I wonder if it'd be feasible to have a much smaller model that could go in and correct these meshing issues that require simpler reasoning?
hm maybe but correction/issue detection is a much harder task for models. If you pipe back the errors in it could work, but personally still see Fast Apply as the better approach
1) Raw inference speed matters more than incremental accuracy gains for dev UX—agree or disagree?
Yeah, I love reviewing and debugging thousands of lines of buggy and dirty AI generated code. Who cannot love it?
key word incremental - for fast apply to be useful it should be so fast and accurate that most people don't realize there's a model there at all
It would be great to have an integration with Aider or OpenCode.
working on it
Gotta try this, maybe even a obsidian plugin?

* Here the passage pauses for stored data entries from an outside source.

(** X20. A valid request under the identifier of a stored conversation,
    the first save succeeding and [callAI] returning after its chunks:
    [callAI] has been given the model of the request and the stored
    messages followed by the user's message; afterwards the record holds
    its old messages, the user's message and one assistant message with
    the chunks joined, in that order, its title and stored model are
    unchanged, and no other record has been touched. *)
Theorem chat_continues_conversation
  (w : Worker) (r : ChatRequest.t) (d : UserChatStorage)
  (i : nat) (found : Conversation) (chunks : list string) :
  valid w r = true → ChatRequest.conversationId r = Some (id found) →
  id found ≠ "" → occurs "/" (id found) = false →
  readable (onSave w) d = true → storagePut (onSave w) = true →
  records d !! i = Some found →
  (∀ j c, records d !! j = Some c → (j < i)%nat → id c ≠ id found) →
  callAI w (ChatRequest.model r) (Some (messages found ++ [userMessage w r])%list) = (chunks, true) →
  ∃ d3 chat,
    chatRoute w r d = (d3, Stream ((ContentEvent <$> chunks) ++ [DoneEvent]) true) ∧
    records d3 = <[i := chat]> (records d) ∧
    messages chat = (messages found ++ [userMessage w r; assistantMessage w chunks])%list ∧
    id chat = id found ∧ title chat = title found ∧ model chat = model found ∧
    updatedAt chat = dateNow (onReply w) 0.
Proof.
  intros Hvalid Hcid Hne Hplain Hr Hput Hi Hfirst Hai.
  assert (findChat (Some (id found)) (records d) = Some (i, found)) as Hfind
    by by apply findChat_Some.
  unfold chatRoute. rewrite Hvalid, Hcid. cbn [negb].
  rewrite fetch_append, Hfind by done. unfold committed. rewrite Hput.
  cbn [payload jsonResponse payloadId interpolate default from_option id pushMessage].
  unfold Datatypes.id.
  set (c1 := pushMessage (onSave w) found (userMessage w r)).
  set (s1 := withChats (current d) (<[i := c1]> (records d))).
  assert (findChat (Some (id found)) (chats s1) = Some (i, c1)) as Hfind1.
  { apply findChat_Some. cbn [chats s1 withChats]. split; [|split; [done|]].
    - apply list_lookup_insert_eq. by eapply lookup_lt_Some.
    - intros j c Hj Hlt. rewrite list_lookup_insert_ne in Hj by lia.
      by apply (Hfirst j c). }
  rewrite fetch_get by done. unfold records at 1. cbn [current storage].
  rewrite Hfind1. cbn [payload jsonResponse payloadMessages messages c1 pushMessage].
  rewrite Hai. cbn [data].
  destruct (fetch (onReply w)
              (appendMessage (Some (id found)) (assistantMessage w chunks)
                 (ChatRequest.model r))
              {| storage := Some s1; data := Some s1 |})
    as [d3 reply] eqn:Hreply.
  exists d3, (pushMessage (onReply w) c1 (assistantMessage w chunks)).
  split; [done|].
  pose proof (fetch_append_cached (onReply w) (id found)
                (assistantMessage w chunks) (ChatRequest.model r) s1 (Some s1) _ c1 Hne Hfind1)
    as Hst.
  rewrite Hreply in Hst. cbn [fst] in Hst.
  unfold records at 1, current. rewrite Hst. cbn [chats withChats s1].
  split; [by rewrite list_insert_insert_eq|].
  split; [|done]. cbn [messages pushMessage c1]. by rewrite <- app_assoc.
Qed.

Lemma history_request_inert env ident d :
  current (fetch env (getConversation ident) d).1 = current d ∧
  data (fetch env (getConversation ident) d).1 = data d.
Proof.
  unfold fetch, tryCatch, handle. cbn [method pathname getConversation json].
  simpl. unfold mbind, Async_bind, mret, Async_ret.
  destruct (getStorage_cases env d) as [-> | ->]; [done|].
  by destruct (findChat _ _) as [[? ?]|].
Qed.

(** X21. When [callAI] throws, whatever it had delivered: the stream
    ends without [DONE], no assistant message is stored, and the store is
    exactly as saving the user's message left it. *)
Theorem chat_failed_completion_stores_no_reply
  (w : Worker) (r : ChatRequest.t) (d : UserChatStorage) :
  valid w r = true →
  (∀ history, (callAI w (ChatRequest.model r) history).2 = false) →
  let saved := fetch (onSave w)
                 (appendMessage (ChatRequest.conversationId r) (userMessage w r)
                    (ChatRequest.model r)) d in
  ∃ d2 events,
    chatRoute w r d = (d2, Stream events false) ∧
    (DoneEvent ∉ events) ∧
    current d2 = current saved.1 ∧
    data d2 = data saved.1.
Proof.
  intros Hvalid Hfail. cbn zeta. unfold chatRoute. rewrite Hvalid. cbn [negb].
  destruct (fetch (onSave w) _ d) as [d1 saveResponse]. cbn [fst].
  set (request := getConversation (interpolate (payloadId (payload saveResponse)))).
  pose proof (history_request_inert (onHistory w)
                (interpolate (payloadId (payload saveResponse))) d1) as [Hcur Hdata].
  fold request in Hcur, Hdata.
  destruct (fetch (onHistory w) request d1) as [d2 historyResponse]. cbn [fst] in *.
  specialize (Hfail (payloadMessages (payload historyResponse))).
  destruct (callAI w _ _) as [chunks returned]. cbn [snd] in Hfail. subst returned.
  exists d2, (ContentEvent <$> chunks). split; [done|]. split; [|done].
  intros (chunk & Heq & _)%list_elem_of_fmap. done.
Qed.

(** X22. A valid request under an identifier that no stored record
    carries is not refused. The user's message is stored nowhere, the
    history is asked for under the name 'undefined', and [callAI] runs
    without any messages; if it throws, the records stay as they were,
    and if it returns, its text is stored as the only message of a new
    conversation. *)
Theorem chat_unknown_conversation
  (w : Worker) (r : ChatRequest.t) (d : UserChatStorage) (cid : string)
  (chunks : list string) (returned : bool) :
  valid w r = true → ChatRequest.conversationId r = Some cid → cid ≠ "" →
  readable (onSave w) d = true →
  (∀ c, c ∈ records d → id c ≠ cid) →
  (∀ c, c ∈ records d → id c ≠ "undefined") →
  callAI w (ChatRequest.model r) None = (chunks, returned) →
  ∃ d',
    chatRoute w r d
      = (d', Stream ((ContentEvent <$> chunks) ++ (if returned then [DoneEvent] else []))
               returned) ∧
    records d' =
      if returned
      then (evictOldest (records d)
              ++ [created (onReply w) (assistantMessage w chunks) (ChatRequest.model r)])%list
      else records d.
Proof.
  intros Hvalid Hcid Hne Hr Hnone Hundefined Hai.
  unfold chatRoute. rewrite Hvalid, Hcid. cbn [negb].
  rewrite fetch_append by done.
  apply findChat_None in Hnone as ->.
  cbn [payload notFound jsonStatus payloadId interpolate default from_option].
  rewrite fetch_get by done. unfold records at 1. cbn [current storage].
  apply findChat_None in Hundefined as Hfind. unfold records in Hfind. rewrite Hfind.
  cbn [payload notFound jsonStatus payloadMessages]. rewrite Hai. cbn [data current storage].
  destruct returned.
  - rewrite fetch_create by done. cbn zeta. unfold committed.
    destruct (storagePut (onReply w)); eexists; (split; [reflexivity|done]).
  - eexists. split; [by rewrite app_nil_r|done].
Qed.

(** *** The page's store while a reply streams in *)

Section ClientStream.
Context (a : string) (Ha : a ≠ "").

(** One piece arriving while the active conversation ends with an
    assistant message: the piece goes to the end of that message. *)
Lemma piece_extends_reply st chat base m text :
  Client.activeChat st = Some a →
  Client.conversations st !! a = Some chat →
  Client.messages chat = (base ++ [m])%list → Client.role m = assistant →
  Client.appendToCurrentMessage text st =
    {| Client.activeChat := Some a;
       Client.conversations :=
         <[a := Client.withMessages chat
                  (base ++ [{| Client.role := assistant;
                               Client.content := Client.content m +:+ text |}])]>
           (Client.conversations st) |}.
Proof.
  intros Hact Hchat Hmsgs Hrole. unfold Client.appendToCurrentMessage.
  rewrite Hact. cbn [truthy]. rewrite bool_decide_eq_true_2 by done. cbn [negb].
  rewrite Hchat, Hmsgs, last_snoc. cbn zeta. rewrite decide_True by done.
  rewrite length_app. cbn [length]. rewrite Nat.add_1_r. cbn [pred].
  rewrite insert_app_r_alt, Nat.sub_diag by done. cbn [insert list_insert].
  by rewrite Hrole.
Qed.

(** One piece arriving while it does not: a new assistant message. *)
Lemma piece_opens_reply st chat text :
  Client.activeChat st = Some a →
  Client.conversations st !! a = Some chat →
  (∀ m, last (Client.messages chat) = Some m → Client.role m ≠ assistant) →
  Client.appendToCurrentMessage text st =
    {| Client.activeChat := Some a;
       Client.conversations :=
         <[a := Client.withMessages chat
                  (Client.messages chat
                     ++ [{| Client.role := assistant; Client.content := text |}])]>
           (Client.conversations st) |}.
Proof.
  intros Hact Hchat Hlast. unfold Client.appendToCurrentMessage.
  rewrite Hact. cbn [truthy]. rewrite bool_decide_eq_true_2 by done. cbn [negb].
  rewrite Hchat. cbn zeta.
  destruct (last (Client.messages chat)) as [m|] eqn:Hm; [|done].
  rewrite decide_False; [done|]. by apply Hlast.
Qed.

Lemma pieces_extend_reply pieces st chat base t :
  Client.activeChat st = Some a →
  Client.conversations st !! a = Some chat →
  Client.messages chat
    = (base ++ [{| Client.role := assistant; Client.content := t |}])%list →
  let st' := Client.appendAll pieces st in
  Client.activeChat st' = Some a ∧
  (∀ k, k ≠ a → Client.conversations st' !! k = Client.conversations st !! k) ∧
  Client.conversations st' !! a =
    Some (Client.withMessages chat
            (base ++ [{| Client.role := assistant;
                         Client.content := t +:+ fullResponse pieces |}])).
Proof.
  revert st chat t. induction pieces as [|piece pieces IH]; intros st chat t Hact Hchat Hmsgs.
  - cbn zeta. unfold Client.appendAll. cbn [foldl]. split; [done|]. split; [done|].
    rewrite Hchat. f_equal. destruct chat as [i ti mo ms]. unfold Client.withMessages.
    cbn in *. rewrite Hmsgs. change (fullResponse []) with "". by rewrite append_empty_r.
  - cbn zeta. unfold Client.appendAll. cbn [foldl].
    rewrite (piece_extends_reply st chat base _ piece Hact Hchat Hmsgs eq_refl).
    cbn [Client.content].
    set (chat1 := Client.withMessages chat
                    (base ++ [{| Client.role := assistant;
                                 Client.content := t +:+ piece |}])).
    set (st1 := {| Client.activeChat := Some a;
                   Client.conversations := <[a := chat1]> (Client.conversations st) |}).
    destruct (IH st1 chat1 (t +:+ piece)) as (Hact' & Hother & Hmine).
    + done.
    + cbn [Client.conversations]. apply lookup_insert_eq.
    + done.
    + unfold Client.appendAll in *. cbn zeta in *. split; [exact Hact'|]. split.
      * intros k Hk. rewrite (Hother k Hk). cbn [Client.conversations].
        by apply lookup_insert_ne.
      * rewrite Hmine. destruct (fullResponse_joins_parts piece pieces) as [-> _].
        by rewrite append_associative.
Qed.

End ClientStream.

say more! We're in the smart composer plugin, but the integration is out of date
Nice! Will give it a try. Congrats on the launch
thanks, let us know how it goes
Sounds interesting, but I imagine all the big players (Cursor, Windsurf, and maybe even OpenAI/Anthropic) will achieve something similar very quickly in their tools first-party, which will decimate the company. And I don't get the API part of this -- at the end of the day people use those IDEs, and I don't see developers/companies want to send their code to yet another endpoint.
Perhaps - Cursor does this in house. I see the coding agent space being large as we shift into a market of on-demand software.

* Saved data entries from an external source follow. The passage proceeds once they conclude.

(** C7: a path of exactly one node makes the heuristic answer true, and an
    assembled result built from such a path carries a true
    [completeMultiline], whatever the rest of the request. *)
Theorem single_node_path_completes_multiline
    (E : Collaborators)
    (filepath fullPrefix fullSuffix clipboardText : jsstring)
    (language : AutocompleteLanguageInfo)
    (getDefinition : jsstring -> Z -> Z -> option FileWithContents)
    (options : TabAutocompleteOptions)
    (recentlyEditedRanges : list RangeInFileWithContents)
    (recentlyEditedDocuments : list FileWithContents)
    (node : SyntaxNode) (result : AssembledPrompt) :
  parseTreePath E filepath fullPrefix fullSuffix = Some [node] ->
  constructAutocompletePrompt E filepath fullPrefix fullSuffix clipboardText
    language getDefinition options recentlyEditedRanges
    recentlyEditedDocuments = Returned result ->
  (forall cursorLine, shouldCompleteMultiline [node] cursorLine = true)
  /\ completeMultiline result = true.
Proof.
  intros Hpath Hrun. split; [reflexivity|].
  unfold constructAutocompletePrompt, gatherSnippets in Hrun.
  rewrite Hpath in Hrun. simpl in Hrun.
  unfold assemble in Hrun.
  destruct (formatAll E language _); [|discriminate].
  injection Hrun as <-. reflexivity.
Qed.

Lemma single_node_path_completes_multiline_witness :
  exists result,
    constructAutocompletePrompt
      (sampleCollaborators (Some [innerBlockNode]) noScope)
      (str "a.ts") (str "let x = 1") [] [] TypescriptProfile noDefinition
      (sampleOptions 100) [] [] = Returned result
    /\ completeMultiline result = true.
Proof.
  eexists. split; [vm_compute; reflexivity|].
  refine (proj2 (@single_node_path_completes_multiline
                   (sampleCollaborators (Some [innerBlockNode]) noScope)
                   (str "a.ts") (str "let x = 1") [] [] TypescriptProfile
                   noDefinition (sampleOptions 100) [] [] innerBlockNode
                   _ _ _)).
  - reflexivity.
  - vm_compute. reflexivity.
Defined.

(** C10: when the text of the block holds no opening brace the first slice
    keeps all of it; when it holds no closing brace the second slice removes
    the last character and nothing else; the heuristic then answers by the
    trimmed remainder, and it answers on every non-empty path. *)
Theorem innerText_without_braces (t : jsstring) :
  (~ In LBRACE t -> stripToOpeningBrace t = t)
  /\ (~ In RBRACE t ->
      stripFromClosingBrace (stripToOpeningBrace t)
      = removelast (stripToOpeningBrace t)
      /\ (stripToOpeningBrace t <> [] ->
          stripToOpeningBrace t
          = stripFromClosingBrace (stripToOpeningBrace t)
            ++ [last (stripToOpeningBrace t) 0%N]))
  /\ (~ In LBRACE t -> ~ In RBRACE t -> innerText t = trim (removelast t))
  /\ (forall treePath cursorLine node,
        1 < length treePath ->
        innermostBlock treePath cursorLine = Some node ->
        text node = t -> ~ In LBRACE t -> ~ In RBRACE t ->
        shouldCompleteMultiline treePath cursorLine
        = spansOneLine (trim (removelast t)))
  /\ (forall treePath cursorLine, treePath <> [] ->
        exists answer : bool,
          shouldCompleteMultiline treePath cursorLine = answer).
Proof.
  assert (Hclose : ~ In RBRACE t ->
                   stripFromClosingBrace (stripToOpeningBrace t)
                   = removelast (stripToOpeningBrace t)).
  { intros H. apply stripFromClosingBrace_absent.
    rewrite stripToOpeningBrace_skips. intros Hin.
    apply H. eapply in_skipn. exact Hin. }
  assert (Hinner : ~ In LBRACE t -> ~ In RBRACE t ->
                   innerText t = trim (removelast t)).
  { intros Hopen Hclosing. unfold innerText.
    rewrite (Hclose Hclosing). now rewrite stripToOpeningBrace_absent. }
  split; [apply stripToOpeningBrace_absent|].
  split; [|split; [exact Hinner|split]].
  - intros H. split; [now apply Hclose|].
    intros Hne. rewrite (Hclose H). now apply app_removelast_last.
  - intros treePath cursorLine node Hlen Hnode Htext Hopen Hclosing.
    unfold shouldCompleteMultiline.
    destruct (Nat.eqb_spec (length treePath) 1) as [Hone|_]; [lia|].
    rewrite scanFrom_innermostBlock, Hnode, Htext. now rewrite Hinner.
  - intros treePath cursorLine _. eexists. reflexivity.
Qed.

Lemma innerText_without_braces_witness :
  innerText (str "pass") = str "pas".
Proof.
  destruct (innerText_without_braces (str "pass")) as (_ & _ & H & _ & _).
  rewrite H.
  - vm_compute. reflexivity.
  - vm_compute. intuition discriminate.
  - vm_compute. intuition discriminate.
Defined.

(** ** Language profile resolver *)

Lemma last_split_after_dot (a b : jsstring) :
  ~ In DOT b -> last (split DOT (a ++ DOT :: b)) [] = b.
Proof.
  intros H. rewrite split_app_sep, (split_without_sep _ _ H).
  apply last_last.
Qed.

Lemma languageForFilepath_key
    (LANGUAGES : jsstring -> option AutocompleteLanguageInfo)
    (Typescript : AutocompleteLanguageInfo) (filepath : jsstring) :
  languageForFilepath LANGUAGES Typescript filepath =
  match propertyRead LANGUAGES (last (split DOT filepath) []) with
  | Some value => value
  | None => LanguageInfo Typescript
  end.
Proof.
  unfold languageForFilepath.
  now rewrite (slice_last _ _ [] (split_not_nil DOT filepath)).
Qed.

(** What the resolver does on every path: the key read is the text after
    the last dot, and the whole path when the path holds no dot; the answer
    is the entry of the table under that key, else the member of
    [Object.prototype] of that name, else the default profile. *)
Lemma languageForFilepath_lookup
    (LANGUAGES : jsstring -> option AutocompleteLanguageInfo)
    (Typescript : AutocompleteLanguageInfo) (filepath : jsstring) :
  let key := last (split DOT filepath) [] in
  (forall a b, filepath = a ++ DOT :: b -> ~ In DOT b -> key = b)
  /\ (~ In DOT filepath -> key = filepath)
  /\ (forall language, LANGUAGES key = Some language ->
        languageForFilepath LANGUAGES Typescript filepath
        = LanguageInfo language)
  /\ (LANGUAGES key = None ->
      existsb (streq key) objectPrototypeMembers = true ->
      languageForFilepath LANGUAGES Typescript filepath
      = ObjectPrototypeMember key)
  /\ (LANGUAGES key = None ->
      existsb (streq key) objectPrototypeMembers = false ->
      languageForFilepath LANGUAGES Typescript filepath
      = LanguageInfo Typescript).
Proof.
  intros key. repeat split.
  - intros a b -> Hb. now apply last_split_after_dot.
  - intros H. unfold key. now rewrite split_without_sep.
  - intros language H. rewrite languageForFilepath_key. fold key.
    unfold propertyRead. now rewrite H.
  - intros H Hm. rewrite languageForFilepath_key. fold key.
    unfold propertyRead. now rewrite H, Hm.
  - intros H Hm. rewrite languageForFilepath_key. fold key.
    unfold propertyRead. now rewrite H, Hm.
Qed.

(** C8: the resolver misses the default twice.  The path [py] holds no dot,
    so it has no extension, yet it resolves to the entry of the table under
    [py]; the path [src/a.constructor] has an extension the table does not
    know, yet it resolves to the [constructor] member that the table
    inherits from [Object.prototype].  A path with an unknown extension
    that names no such member resolves to the default. *)
Theorem languageForFilepath_misses_default :
  ~ In DOT (str "py")
  /\ languageForFilepath sampleLanguages TypescriptProfile (str "py")
     = LanguageInfo PythonProfile
  /\ sampleLanguages (str "constructor") = None
  /\ languageForFilepath sampleLanguages TypescriptProfile
       (str "src/a.constructor")
     = ObjectPrototypeMember (str "constructor")
  /\ languageForFilepath sampleLanguages TypescriptProfile
       (str "src/main.rs")
     = LanguageInfo TypescriptProfile.
Proof.
  split; [vm_compute; intuition discriminate|].
  repeat split; vm_compute; reflexivity.
Qed.

(** ** The window around the cursor *)

(** What line 92 takes from the suffix: everything but its first
    characters. *)
Lemma windowAroundCursor_suffix_part (options : TabAutocompleteOptions)
    (fullPrefix fullSuffix : jsstring) (after : Z) :
  toIntegerOrInfinity
    (slidingWindowSize options
     * (1 - slidingWindowPrefixPercentage options))%float = Finite after ->
  (0 <= after)%Z ->
  windowAroundCursor options fullPrefix fullSuffix
  = sliceFromNumber fullPrefix
      (- slidingWindowSize options
       * slidingWindowPrefixPercentage options)%float
    ++ skipn (Z.to_nat after) fullSuffix.
Proof.
  intros Hafter H. unfold windowAroundCursor. f_equal.
  unfold sliceFromNumber. rewrite Hafter.
  exact (slice_from _ fullSuffix after H).
Qed.

(** C1: with a window of four characters split evenly, prefix [abcd] and
    suffix [wxyz], the code builds [cdyz], the end of the suffix, where the
    window described is [cdwx]. *)
Theorem windowAroundCursor_takes_suffix_end :
  windowAroundCursor (sampleOptions 100) (str "abcd") (str "wxyz")
  = str "cdyz"
  /\ specWindowAroundCursor (sampleOptions 100) (str "abcd") (str "wxyz")
     = str "cdwx".
Proof. split; vm_compute; reflexivity. Qed.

Sending code externally is meh especially for companies with tight security rules. We do self-hosting for them in their infra
Is this similar to Gemini Diffusion? Thanks
No, we use autoregressive llms. Diffusion models would be super interesting here. Mercury is doing some interesting work with diffusion in code gen but still too early to tell if it'll get good enough for production usage
Yeah sounds like exactly what we need
I don't think this makes any sense as a standalone product, but I wish I had it in my claude code and aider as an intermediate step right away. The latter tool, while less popular, already supports _exactly_ this workflow in the architect mode — a good candidate to be your first integration, I think.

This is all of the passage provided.